__RECORDS SHOWN__
(** Authenticating with the token of one agent's row. *)
Lemma Authenticate_agent (gen : GeneratedKey) w k r c cid :
  ParseAgentTokenPrefix (g_Secret gen) = Some (g_Prefix gen) →
  fault (w_tick w) || w_aborted w = false → g_Secret gen ≠ "" →
  agents (w_db w) !! k = Some r → gr_TokenPrefix r = Some (g_Prefix gen) →
  gr_TokenHash r = Some (HashAPIKey (g_Secret gen)) → gr_CustomerID r = Some cid →
  customers (w_db w) !! cid = Some c → c_Status c = CustomerActive →
  (∀ k' r', agents (w_db w) !! k' = Some r' →
     gr_TokenHash r' = Some (HashAPIKey (g_Secret gen)) →
     gr_ID r' = gr_ID r ∧ gr_CustomerID r' = gr_CustomerID r) →
  (Authenticate ("Bearer " +:+ g_Secret gen) w).1
  = inl {| ca_TokenID := 0%N; ca_CustomerID := cid; ca_AgentID := Some (gr_ID r);
           ca_ViaAgentToken := true |}.
Proof.
  intros Hp Hf Hne Hr Hpre Hh Hcid Hc Hst Huniq. unfold Authenticate.
  rewrite TrimPrefix_bearer, Hp. rewrite (bool_decide_false _ Hne). simpl.
  unfold authenticateAgentToken.
  destruct (AgentsByTokenPrefix_complete _ w k r c cid Hf Hr Hpre Hcid Hc Hst)
    as (l & w' & Hl & Hin).
  unfold wrapErr, mtry, mbind, M_bind. rewrite Hl. cbn beta iota. simpl.
  edestruct (list_find_elem_of (λ a, aa_TokenHash a = Some (HashAPIKey (g_Secret gen))) l)
    as [[i a] Ef]; [exact Hin|exact Hh|].
  rewrite Ef. apply list_find_elem in Ef as [Hal Hah].
  destruct (AgentsByTokenPrefix_inv _ _ _ _ _ Hl Hal)
    as (k' & r' & c' & Hr' & Hid & Hth & Hc' & Hcu & Hs').
  rewrite Hah in Hth. destruct (Huniq k' r' Hr' Hth) as [Eid Ecid].
  assert (aa_CustomerID a = cid) as Ecu by congruence. rewrite Ecu in *.
  rewrite bool_decide_true by congruence. simpl. by rewrite <- Hid, Eid.
Qed.

Lemma call_st_inl {A} (m : Op A) s r s1 :
  call_st m s = (inl r, s1) → m (hs_w s) = (r, hs_w s1).
Proof. unfold call_st. destruct (m (hs_w s)). by intros [= -> <-]. Qed.

(** An offer was made, or the response's settings are as they were. *)
Lemma maybeOfferAgentToken_inl {PROTO : OpampProto} cfg st resp s resp' s' :
  maybeOfferAgentToken cfg st resp s = (inl resp', s') →
  sa_ConnectionSettings resp' = sa_ConnectionSettings resp ∨
  ∃ gen w1 w2 t u, GenerateAgentToken (hs_w s) = (inl gen, w1) ∧ w_db w2 = w_db w1 ∧
    SetAgentToken (ac_agentID st) (g_Prefix gen) (g_Hash gen) t w2 = (inl u, hs_w s') ∧
    offered_header resp' = Some ("Bearer " +:+ g_Secret gen).
Proof.
  unfold maybeOfferAgentToken. destruct (ac_tokenOffered st); [by intros [<- _]%ret_inl; left|].
  destruct (negb _); [by intros [<- _]%ret_inl; left|].
  intros (r & s1 & Hg%call_st_inl & H)%bind_inl.
  destruct r as [gen|e]; [|by apply ret_inl in H as [<- _]; left].
  apply bind_inl in H as (t & s2 & Ht & H). injection Ht as _ <-.
  apply bind_inl in H as (r & s3 & Hs%call_st_inl & H).
  destruct r as [u|e]; [|by apply ret_inl in H as [<- _]; left].
  apply bind_inl in H as (st' & s4 & Hst & [<- <-]%ret_inl). injection Hst as _ <-.
  right. eexists gen, (hs_w s1), _, t, u. split_and!; [exact Hg| |exact Hs|done]. done.
Qed.

End Offer.

(** C29: The token offered to an agent is in force.  When [maybeOfferAgentToken]
    attaches connection settings, a connection that presents the header it
    sent is accepted as exactly that agent of its customer, provided the
    customer is active, the database answers, and no other agent's token has
    the same SHA-256. *)
Theorem offered_token_authenticates (ENV : Env) (PROTO : OpampProto) (cfg : HandlerCfg)
    (st : agentConn) (resp resp' : ServerToAgent) (s s' : hstate) (h : string)
    (r : AgentRow) (c : Customer) :
  maybeOfferAgentToken cfg st resp s = (inl resp', s') →
  sa_ConnectionSettings resp = None → offered_header resp' = Some h →
  agents (w_db (hs_w s)) !! ac_agentID st = Some r → gr_ID r = ac_agentID st →
  gr_CustomerID r = Some (ac_customerID st) →
  customers (w_db (hs_w s)) !! ac_customerID st = Some c → c_Status c = CustomerActive →
  fault (w_tick (hs_w s')) = false →
  (∀ k r', agents (w_db (hs_w s')) !! k = Some r' →
     gr_TokenHash r' = Some (HashAPIKey (TrimPrefix h "Bearer ")) →
     gr_ID r' = ac_agentID st ∧ gr_CustomerID r' = Some (ac_customerID st)) →
  (Authenticate h (hs_w s')).1
  = inl {| ca_TokenID := 0%N; ca_CustomerID := ac_customerID st;
           ca_AgentID := Some (ac_agentID st); ca_ViaAgentToken := true |}.
Proof.
  intros H Hnone Hh Hr Hid Hcid Hc Hst Hf Huniq.
  apply maybeOfferAgentToken_inl in H as [E|(gen & w1 & w2 & t & u & Hg & Hw2 & Hs & Hh')].
  { unfold offered_header in Hh. by rewrite E, Hnone in Hh. }
  rewrite Hh in Hh'. injection Hh' as ->. rewrite TrimPrefix_bearer in Huniq.
  assert (Hw1 : w_db w1 = w_db (hs_w s)).
  { assert (Hro : readonly GenerateAgentToken) by (unfold GenerateAgentToken; atomic_tac).
    specialize (Hro (hs_w s)). by rewrite Hg in Hro. }
  apply (generate_inl KAgentToken) in Hg as (buf & Hb & ->).
  pose proof (mint_parses KAgentToken buf Hb) as Hp.
  apply SetAgentToken_inl in Hs as (Hcu & _ & Hab & Hrow).
  rewrite Hw2, Hw1 in Hcu, Hrow. specialize (Hrow r Hr).
  match type of Hrow with _ = Some ?r2 =>
    etrans; [apply (Authenticate_agent (mint (tag_of KAgentToken) buf) (hs_w s') (ac_agentID st)
      r2 c (ac_customerID st)); try done|] end.
  - by rewrite Hf, Hab.
  - by rewrite Hcu.
  - simpl. rewrite Hid, Hcid. exact Huniq.
  - simpl. by rewrite Hid.
Qed.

__WHAT THE EXERCISE ASKS__
From the listing above, output exactly the run of lines that starts with the line containing "gr_TokenHash r = Some" and ends with the line containing "gr_ID r' = gr_ID".

__EXERCISE RESPONSE__
  gr_TokenHash r = Some (HashAPIKey (g_Secret gen)) → gr_CustomerID r = Some cid →
  customers (w_db w) !! cid = Some c → c_Status c = CustomerActive →
  (∀ k' r', agents (w_db w) !! k' = Some r' →
     gr_TokenHash r' = Some (HashAPIKey (g_Secret gen)) →
     gr_ID r' = gr_ID r ∧ gr_CustomerID r' = gr_CustomerID r) →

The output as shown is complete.